Body blows and a haymaker

ATLANTA -- Throughout Georgia's postgame locker room, Bulldogs players stared blankly at the floor Saturday night as if they were spent both physically and emotionally -- and it was understandable on both counts.

The Bulldogs' dreams of playing for a BCS championship died at Alabama's 5-yard line when Chris Conley caught a deflected pass and fell to the turf with Georgia out of timeouts. A glance at the final score -- Alabama 32, Georgia 28 -- served as one last punch to the gut on an evening when the second-ranked Crimson Tide and third-ranked Bulldogs traded knockout shots throughout.

"It was a heavyweight championship fight. There was a lot of haymakers thrown," Georgia defensive coordinator Todd Grantham said. "They made plays, we made plays on both sides of the ball and we just came up a little short. That's it."

Alabama's punishing offensive line and tailbacks Eddie Lacy and T.J. Yeldon proved to be every bit the physical force Grantham and his players expected leading into the game.

The Tide rushed for 350 yards -- an SEC championship game record -- and three touchdowns and averaged 6.9 yards per carry. And that pounding style began to take its toll in the second half as Georgia's defensive players began to tire.

The Crimson Tide launched a seven-play, 74-yard drive at the end of the third quarter -- hitting paydirt with Lacy's 1-yard touchdown dive on the first play of the fourth quarter -- that did not include a single pass.

Georgia linebacker Alec Ogletree took exception to the notion that his defense was worn out, however.

"That's not an issue," said Ogletree, who recorded a game-high 11 tackles. "We condition and work hard just like everybody else. It's just not everybody just manning up and doing their job."

Regardless, Alabama's enormous advantage in time of possession (37 minutes, 35 seconds for the Tide vs. 22:25 for the Bulldogs) was a telling sign that its trademark grind-it-out philosophy was having great effect. Lacy's 181 yards were the third-highest total in SEC title game history and he and Yeldon (25-153) became the first backfield tandem to ever clear the 100-yard mark in game history.

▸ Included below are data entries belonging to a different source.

(* ===== verification/ZmqSockets.v ===== *)
(** * What the sockets of the library guarantee

    Publishers, subscribers of several publishers and pipelines, over any pipes
    that obey the laws of [ZmqDist]; the examples run on the pipes of [ZmqPipe]. *)

From S2P Require Import Prelude Bytes Monad ZmqNode ZmqTrie ZmqYpipe ZmqPipe ZmqPipeSpec ZmqMtrie ZmqArray ZmqDist ZmqFq ZmqXsub ZmqXpub ZmqLb ZmqNet.

(** ** Publishers *)

Section publisher.
Context {S : Type} `{HP : PipeLaws S}.

(** What happens to a publisher.  Peers unsubscribe only from what they subscribed to; between the
    calls they do anything to the pipes. *)
Inductive pub_step : xpub_t * S → xpub_t * S → Prop :=
  | pub_attach fuel p x s x' s' : p ∉ items (dpipes (pdist x)) → valid s p → disciplined ∅ (avail s p) →
      (length (avail s p) < fuel)%nat → xpub_xattach_pipe fuel p false x s = (Ok x', s') → pub_step (x, s) (x', s')
  | pub_read fuel p own x s x' s' : p ∈ items (dpipes (pdist x)) → owns (psubs x) p own → disciplined own (avail s p) →
      (length (avail s p) < fuel)%nat → xpub_xread_activated fuel p x s = (Ok x', s') → pub_step (x, s) (x', s')
  | pub_room p x s x' : p ∈ items (dpipes (pdist x)) → ¬ eligiblep (pdist x) p → xpub_xwrite_activated p x = Ok x' →
      pub_step (x, s) (x', s)
  | pub_gone p x s x' : p ∈ items (dpipes (pdist x)) → xpub_xpipe_terminated p x = Ok x' → pub_step (x, s) (x', s)
  | pub_send f m x s x' s' : xpub_send_parts (f :: m) x s = (Ok x', s') → pub_step (x, s) (x', s')
  | pub_peers x s s' : all_valid s' (pdist x) → pub_step (x, s) (x, s').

"I know they've got a great offensive line," said Georgia outside linebacker Jarvis Jones, who finished with six tackles, two sacks, three tackles for a loss and a forced fumble. "The only thing you've got to do is get behind those guys and run. Lacy's a great back. He knows how to get behind his pads and make plays, and No. 4 [Yeldon] is, too. Those guys made plays when it counted."

One of the biggest came in the fourth quarter with Georgia clinging to a 28-25 lead. Facing third-and-5 at the 50, Alabama quarterback AJ McCarron handed to Yeldon, who powered ahead for a 5-yard gain and a first down to keep the drive alive. On the next play, McCarron hit Amari Cooper for a 45-yard touchdown that gave the Tide its first lead since the opening minutes of the second half.

"That's what you do when you run the ball: You throw deep play-action passes," Grantham said. "That's part of their game plan, so it shouldn't be a surprise."

Georgia's offense went three-and-out on the ensuing drive and punted back to Alabama with 2:17 to play and two timeouts remaining. It was no secret what Alabama would do in such a situation, but the Bulldogs were up to the challenge this time.

They stopped Yeldon for gains of 2, 3 and 3 yards and used both of their remaining timeouts before Alabama punted the ball back with 1:08 to play.

"Everybody knew they were going to run it," Georgia coach Mark Richt said. "We basically played a goal-line defense at that point to try to get the ball back."

And they did. And quarterback Aaron Murray led the Bulldogs 80 yards deep inside Alabama territory on a last-gasp chance to steal the victory. Only the Bulldogs fell a few yards short and watched helplessly as the final seconds ticked away when Conley fell to the ground inbounds at the Alabama 5.

So began the devastating process of dissecting the small corrections that the Bulldogs could have made to alter the outcome. It was still occurring in Georgia's locker room shortly after the confetti fell from the Georgia Dome roof at the game's conclusion -- and it will likely continue for months and years to come.

"I don't even want to remember [tonight]," Jones said. "I'll remember this group that we've got right here. These guys fought from the beginning until the end. I'll just remember we were four seconds away from going to the BCS title. I think we had a great year, a respectful year, and came in here and challenged Bama like a lot of people didn't think we would."